You cannot force yourself to forgive without generating resistance that makes the whole situation worse. You can sometimes only want to want to forgive, through the power of your Higher Power. Sometimes you don’t want to forgive at all! Respect the resistance and use these signals to bring into focus what the resistance is trying to say. I often find that there is a good reason for the resistance. If you are keeping the wounded parts of you in solitary confinement, ignored and rejected, stuck in the painful scenes needing forgiveness, then forgiveness is like leaving fallen comrades behind enemy lines to rot.
While wounded parts of you continue drowning in shame, experiencing the painful scenes over and over, forgiveness does not make healthy sense. Forgiving the perpetrator in the scene and closing the “books” on the situation is an outrage to that wounded kid left behind. If you are ready to forgive the perpetrator, you need to also be ready to reconcile and begin a healing relationship with that wounded inner kid.
Look at any areas of unforgiveness in your life. Have you begun a reconciliation process with the wounded parts of you? If not, noticing is a healthy starting place in the forgiveness process. What do the wounded kids need from you in order for forgiveness to work? Share your reactions to this attitude toward forgiveness in your journal. Notice the different feeling reactions, and the feelings about those feelings. Forgiveness is a complex process.

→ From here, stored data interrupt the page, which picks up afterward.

Record ids_ok p : Prop := {
  id_attributes : om_sorted (attributes_ p);
  id_snapshots : om_sorted (thread_attribute_snapshots_ p);
  id_mutex_attributes : om_sorted (mutex_attributes_ p);
  id_threads : om_sorted (pthreads_ p);
  id_next_attribute : next_ok kSyntheticAttributeHandleBase (next_attribute_id_ p);
  id_next_mutex_attribute : next_ok kSyntheticMutexAttributeHandleBase (next_mutex_attribute_id_ p);
  id_next_condition : next_ok kSyntheticConditionHandleBase (next_condition_id_ p);
  id_next_mutex : 0 <= next_mutex_id_ p <= u64_max - kSyntheticMutexHandleBase;
  id_attribute h : is_Some (om_find h (attributes_ p)) \/
      is_Some (om_find h (thread_attribute_snapshots_ p)) ->
    issued_handle kSyntheticAttributeHandleBase (next_attribute_id_ p) h;
  id_mutex_attribute h a : om_find h (mutex_attributes_ p) = Some a ->
    issued_handle kSyntheticMutexAttributeHandleBase (next_mutex_attribute_id_ p) h /\
    IsMutexTypeValid (ma_type a) = true /\ IsMutexProtocolValid (ma_protocol a) = true;
  id_condition h : is_Some (om_find h (conditions_ p)) ->
    issued_handle kSyntheticConditionHandleBase (next_condition_id_ p) h
}.

Record pthread_ok p : Prop := {
  po_locks : locks p;
  po_conditions : conditions p;
  po_arena : arena p;
  po_tls : tls p;
  po_ids : ids_ok p
}.

Lemma PthreadService_init_ok k m : kernel_ok k -> own_keys k -> pthread_ok (PthreadService_init k m).
Proof.
  intros Hk Ho. split; unfold locks, conditions, arena, tls.
  - split; simpl; try done; try by split; auto with kernel.
    intros t key Hq. by inversion Hq.
  - split; simpl; auto with kernel; try done.
  - split; simpl; try done; [|by left].
    intros s Hs%list_elem_of_lookup_2. by apply elem_of_replicate in Hs as [? _].
  - split; simpl; [apply length_replicate|auto with kernel|done].
  - split; simpl; auto with kernel; try done; try (unfold next_ok; u64_lia).
    all: intros h Hh; exfalso; destruct_or?; by destruct Hh.
Qed.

In truth, forgiveness is really a gift to you, not to the person or situation you are resisting forgiving. You become freed from the original situation when you forgive freely. You can forgive and learn from the same situations. The Time Machine is often involved when issues of forgiveness are activated. When you go in your Time Machine, you become who you were in the original scene again and feel the flood of feelings that were in the original experience. This flood of emotions makes learning most difficult. Keeping out of your Time Machine allows you to put your focus on learning, and growing, and healing, when dealing with forgiveness issues.
If you put on a mask of forgiveness, because you “should” forgive, or you are getting pressure to forgive, it will simply push the “unforgiveness” deeper into subliminal storage. You will then be at risk for feeling guilty when the “unforgiveness” resurfaces in the future. You need to accept yourself where you are in your forgiveness process – Grace makes this all possible. Remember that one of the Fundamental Principles of New Program is “A growing commitment to the acceptance (acknowledgement) of Reality in the present.”

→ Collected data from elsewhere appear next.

Section mutexes.
Context `{ClockSource}.

(** What a mutex and its queue become when its owner lets go of it. *)
Definition handed_over (h : Z) mu mu' (s : GuestScheduler) (k : Kernel) : Prop :=
  match mx_waiters mu with
  | [] => mx_owner mu' = 0 /\ mx_recursion_count mu' = 0 /\ mx_waiters mu' = []
  | next :: rest =>
      mx_owner mu' = next /\ mx_recursion_count mu' = 1 /\ mx_waiters mu' = rest /\
      mx_granted_waiters mu' = {[next]} /\ in_state s next kReady /\
      (forall t, t ∈ rest -> parked k t (MutexWaitKey h t))
  end.

Lemma unlock_handed_over h mu p t :
  locks p -> pt_current p = Some t -> om_find h (mutexes_ p) = Some mu ->
  mx_owner mu = t -> mx_recursion_count mu = 1 ->
  let '(p', status) := UnlockMutex h p in
  status = kOk /\ exists mu', om_find h (mutexes_ p') = Some mu' /\
    handed_over h mu mu' (scheduler_ (pt_kernel p')) (pt_kernel p').
Proof.
  intros Hl Hc Hf Ho Hr. pose proof (UnlockMutex_locks h p Hl) as Hl'. revert Hl'.
  destruct (locks_find_mutex _ _ _ _ _ Hl Hf) as [Hu Hok].
  unfold UnlockMutex. rewrite Hc, Hf, Ho, Z.eqb_refl, Hr. simpl.
  pose proof (Grant_ok h _ (release_released t mu 0 Hok Ho (zero_not_waiter _ _ _ _ _ Hl Hf) eq_refl)) as Hg.
  simpl in Hg. unfold GrantNextMutexWaiterLocked in *. simpl in *.
  pose proof (lo_parked _ _ _ Hl) as Hp. pose proof (lo_kernel _ _ _ Hl) as Hk.
  pose proof (lo_own _ _ _ Hl) as Hown.
  destruct (mx_waiters mu) as [|next rest] eqn:Ew.
  - destruct Hg as (_ & _ & Hg & _). rewrite bool_decide_eq_true_2 by done. intros _.
    split; [done|]. eexists. simpl. rewrite om_find_update, decide_True, Hf by done. split; [done|].
    unfold handed_over. by rewrite Ew.
  - destruct Hg as (Hmu' & _ & Ho' & Hr' & _ & Hgr & _ & Hni).
    assert (Hkn : MutexWaitKey h next <> EmptyString)
      by (apply (key_string_nonempty (PthreadMutexKey h next))).
    rewrite bool_decide_eq_false_2 by done. intros Hl'. split; [done|]. eexists. simpl.
    rewrite om_find_update, decide_True, Hf by done. split; [done|].
    unfold handed_over. rewrite Ew. simpl. split_and!; [done|done|done|done| |].
    + assert (Hnu : 1 <= next <= u64_max).
      { eapply waiter_u64; [exact Hl|exact Hf|]. rewrite Ew. apply list_elem_of_here. }
      apply wake_one_ready; [done|done| |].
      * intros u Hb. symmetry. apply (Hown u (PthreadMutexKey h next)); [|done]. simpl. u64_lia.
      * apply (Hp _ (PthreadMutexKey h next)). econstructor; [exact Hf|]. rewrite Ew.
        apply list_elem_of_here.
    + intros u Hin. apply (lo_parked _ _ _ Hl' u (PthreadMutexKey h u)).
      econstructor; simpl; [by rewrite om_find_update, decide_True, Hf|]. done.
Qed.

(** First-in first-out hand-over: when the owner of a mutex it holds once
    unlocks it, the longest waiter becomes the owner and is made ready by the
    scheduler, the others stay queued in order and parked, and without waiters
    the mutex is free.  The new owner's pending [LockMutex] then returns
    success at once and leaves it the owner. *)
Theorem mutex_fifo_handover h mu p t :
  pthread_ok p -> pt_current p = Some t -> om_find h (mutexes_ p) = Some mu ->
  mx_owner mu = t -> mx_recursion_count mu = 1 ->
  let '(p', status) := UnlockMutex h p in
  status = kOk /\
  (exists mu', om_find h (mutexes_ p') = Some mu' /\
     handed_over h mu mu' (scheduler_ (pt_kernel p')) (pt_kernel p')) /\
  (forall next rest k2 mu2, mx_waiters mu = next :: rest ->
     current_thread_ (scheduler_ k2) = Some next -> om_find h (mutexes_ p') = Some mu2 ->
     (LockMutex h false {| p' with pt_kernel := k2 |}).2 = kOk /\
     om_find h (mutexes_ (LockMutex h false {| p' with pt_kernel := k2 |}).1) =
       Some {| mu2 with mx_granted_waiters := ∅ |}).
Proof.
  intros Hp Hc Hf Ho Hr. pose proof (unlock_handed_over h mu p t (po_locks _ Hp) Hc Hf Ho Hr) as Hh.
  assert (Hnz : t <> 0).
  { pose proof (current_u64 _ _ (lo_kernel _ _ _ (po_locks _ Hp)) Hc). lia. }
  pose proof (UnlockMutex_locks h p (po_locks _ Hp)) as Hl'.
  destruct (UnlockMutex h p) as [p' status]. destruct Hh as (-> & mu' & Hf' & Hover).
  split_and!; [done|by exists mu'|]. intros next rest k2 mu2 Hw Hc2 Hf2.
  rewrite Hf' in Hf2. injection Hf2 as <-. unfold handed_over in Hover. rewrite Hw in Hover.
  destruct Hover as (Ho' & Hr' & Hw' & Hg' & Hready & _).
  assert (Hn0 : next <> 0).
  { intros ->. destruct Hready as (th & Hth & _). simpl in Hl'.
    pose proof (thread_u64 _ _ _ (lo_kernel _ _ _ Hl') Hth). lia. }
  unfold LockMutex, pt_current. cbn [pt_kernel mutexes_]. rewrite Hc2, Hf', Ho'.
  replace (next =? kInvalidKernelHandle) with false by (unfold kInvalidKernelHandle; lia).
  rewrite Z.eqb_refl, bool_decide_eq_true_2 by (rewrite Hg'; set_solver). split; [done|].
  cbn [set_mutex mutexes_ fst]. rewrite om_find_update, decide_True, Hf' by done. simpl. do 2 f_equal.
  rewrite Hg'. set_solver.
Qed.

(** ** Mutual exclusion *)

Definition mutex_owner (h : Z) p : option Z := mx_owner <$> om_find h (mutexes_ p).

Lemma owner_of_update h h' f p t k (ms := om_update h' f (mutexes_ p)) :
  mutex_owner h p = Some t ->
  (forall mu, om_find h' (mutexes_ p) = Some mu -> h' = h -> mx_owner (f mu) = mx_owner mu) ->
  mutex_owner h {| p with mutexes_ := ms; pt_kernel := k |} = Some t.
Proof.
  unfold mutex_owner, ms. simpl. rewrite om_find_update. case_decide as Hd; [subst h'|done].
  destruct (om_find h (mutexes_ p)) as [mu|]; [|done]. simpl. intros [= <-] Hf. by rewrite Hf.
Qed.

There is also the issue of forgiving yourself for things that you have done and not done in the past. Many of my clients have things they resist forgiving themselves for when they enter Therapeutic Coaching. We will start by accepting where the client is starting regarding hating and rejecting parts of themselves. We will work with the resistances to embracing the rejected parts of the client.

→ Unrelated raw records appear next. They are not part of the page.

(* ===== verification/ProcessLifecycle.v ===== *)
(** The process lifecycle service ([src/kernel/process_lifecycle.cpp]): the
    environment the guest's C library is started with, the exit callbacks and
    C++ destructors it registers, and the request to exit. *)
From S2P Require Import Prelude.

Definition kMaximumProcessExitCallbacks : nat := Z.to_nat 4096.
#[global] Opaque kMaximumProcessExitCallbacks.

Record GuestProcessEnvironment := mkEnvironment {
  env_initialized : bool;
  env_argc : Z;
  env_argv_address : Z;
  env_envp_address : Z
}.

Definition GuestProcessEnvironment_default : GuestProcessEnvironment := mkEnvironment false 0 0 0.

Record GuestCxaDestructor := mkCxaDestructor {
  cxa_function : Z;
  cxa_argument : Z;
  cxa_module : Z
}.

Record GuestProcessExitRequest := mkExitRequest { exit_requested : bool; exit_status : Z }.

Record ProcessLifecycleService := mkLifecycle {
  environment_ : GuestProcessEnvironment;
  atexit_callbacks_ : list Z;
  cxa_destructors_ : list GuestCxaDestructor;
  exit_request_ : GuestProcessExitRequest
}.

Definition ProcessLifecycleService_init : ProcessLifecycleService :=
  mkLifecycle GuestProcessEnvironment_default [] [] (mkExitRequest false 0).

Implicit Types (l : ProcessLifecycleService).

Definition ResetEnvironment l : ProcessLifecycleService :=
  {| l with environment_ := GuestProcessEnvironment_default |}.

Definition InitializeEnvironment (argc argv_address envp_address : Z) l
    : ProcessLifecycleService * KernelStatus :=
  if (argc <? 0) || (argv_address =? 0) || (envp_address =? 0) then (l, kInvalidArgument)
  else ({| l with environment_ := mkEnvironment true argc argv_address envp_address |}, kOk).

Definition callback_count l : nat := (length (atexit_callbacks_ l) + length (cxa_destructors_ l))%nat.

Definition RegisterAtexit (function : Z) l : ProcessLifecycleService * KernelStatus :=
  if function =? 0 then (l, kOk)
  else if (kMaximumProcessExitCallbacks <=? callback_count l)%nat then (l, kNoResources)
  else ({| l with atexit_callbacks_ := atexit_callbacks_ l ++ [function] |}, kOk).

Definition RegisterCxaDestructor (destructor : GuestCxaDestructor) l
    : ProcessLifecycleService * KernelStatus :=
  if cxa_function destructor =? 0 then (l, kOk)
  else if (kMaximumProcessExitCallbacks <=? callback_count l)%nat then (l, kNoResources)
  else ({| l with cxa_destructors_ := cxa_destructors_ l ++ [destructor] |}, kOk).

Definition PendingAtexitCallbacks l : list Z := rev (atexit_callbacks_ l).

(** The loop runs over the reversed vector and keeps the module's entries. *)
Definition PendingCxaDestructors (module : option Z) l : list GuestCxaDestructor :=
  List.filter (fun d => match module with None => true | Some m => cxa_module d =? m end)
    (rev (cxa_destructors_ l)).

Definition RequestExit (status : Z) l : ProcessLifecycleService :=
  if exit_requested (exit_request_ l) then l
  else {| l with exit_request_ := mkExitRequest true status |}.

(** ** Histories *)

Inductive lifecycle_call :=
| CallReset
| CallEnvironment (argc argv_address envp_address : Z)
| CallAtexit (function : Z)
| CallCxa (destructor : GuestCxaDestructor)
| CallExit (status : Z).

Definition lifecycle_step (c : lifecycle_call) l : ProcessLifecycleService * KernelStatus :=
  match c with
  | CallReset => (ResetEnvironment l, kOk)
  | CallEnvironment argc argv envp => InitializeEnvironment argc argv envp l
  | CallAtexit f => RegisterAtexit f l
  | CallCxa d => RegisterCxaDestructor d l
  | CallExit s => (RequestExit s l, kOk)
  end.

(** A run of the service and the calls that succeeded, in order. *)
Fixpoint lifecycle_run (cs : list lifecycle_call) l : ProcessLifecycleService * list lifecycle_call :=
  match cs with
  | [] => (l, [])
  | c :: rest =>
      let '(l1, status) := lifecycle_step c l in
      let '(l2, done) := lifecycle_run rest l1 in
      (l2, if status_eqb status kOk then c :: done else done)
  end.

Definition accepted_atexit (done : list lifecycle_call) : list Z :=
  omap (fun c => match c with CallAtexit f => if f =? 0 then None else Some f | _ => None end) done.
Definition accepted_cxa (done : list lifecycle_call) : list GuestCxaDestructor :=
  omap (fun c => match c with CallCxa d => if cxa_function d =? 0 then None else Some d | _ => None end) done.
Definition first_exit (done : list lifecycle_call) : option Z :=
  head (omap (fun c => match c with CallExit s => Some s | _ => None end) done).

Definition exit_after (r : GuestProcessExitRequest) (done : list lifecycle_call) : GuestProcessExitRequest :=
  if exit_requested r then r
  else match first_exit done with Some s => mkExitRequest true s | None => r end.

Lemma exit_after_app r d1 d2 : exit_after (exit_after r d1) d2 = exit_after r (d1 ++ d2).
Proof.
  unfold exit_after, first_exit. destruct (exit_requested r) eqn:E; [by rewrite E|].
  rewrite omap_app. by destruct (omap _ d1) as [|s ss]; simpl; rewrite ?E.
Qed.

(** What one call adds: the registrations it accepts. *)
Definition grows l l' (done : list lifecycle_call) : Prop :=
  atexit_callbacks_ l' = atexit_callbacks_ l ++ accepted_atexit done /\
  cxa_destructors_ l' = cxa_destructors_ l ++ accepted_cxa done /\
  exit_request_ l' = exit_after (exit_request_ l) done.

Lemma grows_trans l1 l2 l3 d1 d2 : grows l1 l2 d1 -> grows l2 l3 d2 -> grows l1 l3 (d1 ++ d2).
Proof.
  intros (A1 & A2 & A3) (B1 & B2 & B3). unfold grows, accepted_atexit, accepted_cxa in *.
  rewrite !omap_app, !app_assoc, <- exit_after_app. by rewrite B1, B2, B3, A1, A2, A3.
Qed.

Lemma grows_nothing l l' done :
  atexit_callbacks_ l' = atexit_callbacks_ l -> cxa_destructors_ l' = cxa_destructors_ l ->
  exit_request_ l' = exit_request_ l -> accepted_atexit done = [] -> accepted_cxa done = [] ->
  first_exit done = None -> grows l l' done.
Proof.
  intros E1 E2 E3 A B C. unfold grows, exit_after. rewrite A, B, C, !app_nil_r, E1, E2, E3.
  by destruct (exit_requested _).
Qed.

Lemma lifecycle_step_spec c l :
  let '(l', status) := lifecycle_step c l in
  grows l l' (if status_eqb status kOk then [c] else []) /\
  (callback_count l <= kMaximumProcessExitCallbacks -> callback_count l' <= kMaximumProcessExitCallbacks)%nat.
Proof.
  destruct c as [|argc argv envp|f|d|s]; simpl.
  - split; [by apply grows_nothing|done].
  - unfold InitializeEnvironment. destruct (_ || _); (split; [by apply grows_nothing|done]).
  - unfold RegisterAtexit. destruct (f =? 0) eqn:E.
    { split; [|done]. apply grows_nothing; try done. unfold accepted_atexit. simpl. by rewrite E. }
    destruct (_ <=? _)%nat eqn:Em; [split; [by apply grows_nothing|done]|].
    unfold grows, accepted_atexit, accepted_cxa, exit_after, callback_count in *. simpl.
    rewrite E, app_nil_r, length_app. simpl. apply Nat.leb_gt in Em.
    split_and!; [done|done|by destruct (exit_requested _)|lia].
  - unfold RegisterCxaDestructor. destruct (cxa_function d =? 0) eqn:E.
    { split; [|done]. apply grows_nothing; try done. unfold accepted_cxa. simpl. by rewrite E. }
    destruct (_ <=? _)%nat eqn:Em; [split; [by apply grows_nothing|done]|].
    unfold grows, accepted_atexit, accepted_cxa, exit_after, callback_count in *. simpl.
    rewrite E, app_nil_r, length_app. simpl. apply Nat.leb_gt in Em.
    split_and!; [done|done|by destruct (exit_requested _)|lia].
  - unfold RequestExit, grows, exit_after, accepted_atexit, accepted_cxa. simpl.
    rewrite ?app_nil_r. destruct (exit_requested (exit_request_ l)) eqn:E; simpl; rewrite ?app_nil_r; done.
Qed.

Lemma lifecycle_run_spec cs : forall l,
  let '(l', done) := lifecycle_run cs l in
  grows l l' done /\
  (callback_count l <= kMaximumProcessExitCallbacks -> callback_count l' <= kMaximumProcessExitCallbacks)%nat.
Proof.
  induction cs as [|c cs IH]; intros l; simpl; [split; [by apply grows_nothing|done]|].
  pose proof (lifecycle_step_spec c l) as Hs. destruct (lifecycle_step c l) as [l1 st].
  specialize (IH l1). destruct (lifecycle_run cs l1) as [l2 d].
  destruct Hs as [Hs Hs'], IH as [Hi Hi']. split; [|auto].
  replace (if status_eqb st kOk then c :: d else d) with ((if status_eqb st kOk then [c] else []) ++ d)
    by (by destruct (status_eqb st kOk)).
  by eapply grows_trans.
Qed.

(** Exit processing: whatever calls the guest makes from start-up, the
    pending exit callbacks and destructors are exactly the accepted
    registrations in reverse order of registration (those of one module, when a
    module is given, in the same order); together they never exceed the limit
    and a registration is refused only when the limit is reached; and the exit
    status is that of the first request. *)
Theorem exit_callbacks_lifo cs :
  let '(l, done) := lifecycle_run cs ProcessLifecycleService_init in
  PendingAtexitCallbacks l = rev (accepted_atexit done) /\
  (forall module, PendingCxaDestructors module l =
     List.filter (fun d => match module with None => true | Some m => cxa_module d =? m end)
       (rev (accepted_cxa done))) /\
  (callback_count l <= kMaximumProcessExitCallbacks)%nat /\
  exit_request_ l = match first_exit done with Some s => mkExitRequest true s | None => mkExitRequest false 0 end /\
  (forall c, match c with CallAtexit _ | CallCxa _ => True | _ => False end ->
     (lifecycle_step c l).2 = kOk \/
     (callback_count l = kMaximumProcessExitCallbacks /\ lifecycle_step c l = (l, kNoResources))).
Proof.
  pose proof (lifecycle_run_spec cs ProcessLifecycleService_init) as Hr.
  destruct (lifecycle_run cs _) as [l d]. destruct Hr as [(E1 & E2 & E3) Hc]. simpl in *.
  specialize (Hc (Nat.le_0_l _)). unfold PendingAtexitCallbacks, PendingCxaDestructors. rewrite E1, E2.
  split_and!; [done|done|done|done|].
  intros c Hk. destruct c as [| |f|dd|]; try done; simpl; unfold RegisterAtexit, RegisterCxaDestructor.
  all: destruct (_ =? 0); [by left|]; destruct (_ <=? _)%nat eqn:Em; [right|by left].
  all: apply Nat.leb_le in Em; split; [lia|done].
Qed.

(** The environment is the last one initialised since the last reset; a refused
    one leaves it unchanged. *)
Lemma environment_cases argc argv envp l :
  let '(l', status) := InitializeEnvironment argc argv envp l in
  if (0 <=? argc) && negb (argv =? 0) && negb (envp =? 0)
  then status = kOk /\ environment_ l' = mkEnvironment true argc argv envp
  else status = kInvalidArgument /\ l' = l.
Proof.
  unfold InitializeEnvironment. destruct ((argc <? 0) || (argv =? 0) || (envp =? 0)) eqn:E.
  - replace ((0 <=? argc) && _ && _) with false by lia. done.
  - replace ((0 <=? argc) && _ && _) with true by lia. done.
Qed.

As is often true, your resistances can help you make the most significant growth and change. Experience your resistance to becoming respectful toward wounded parts of yourself, parts you have not forgiven yet. Anxiety and depression are directly related to the lack of forgiveness of self and others. Share with me your reactions to the whole issue of forgiveness. Share in your journal what you notice as you reflect deeply into how forgiveness is affecting your life today.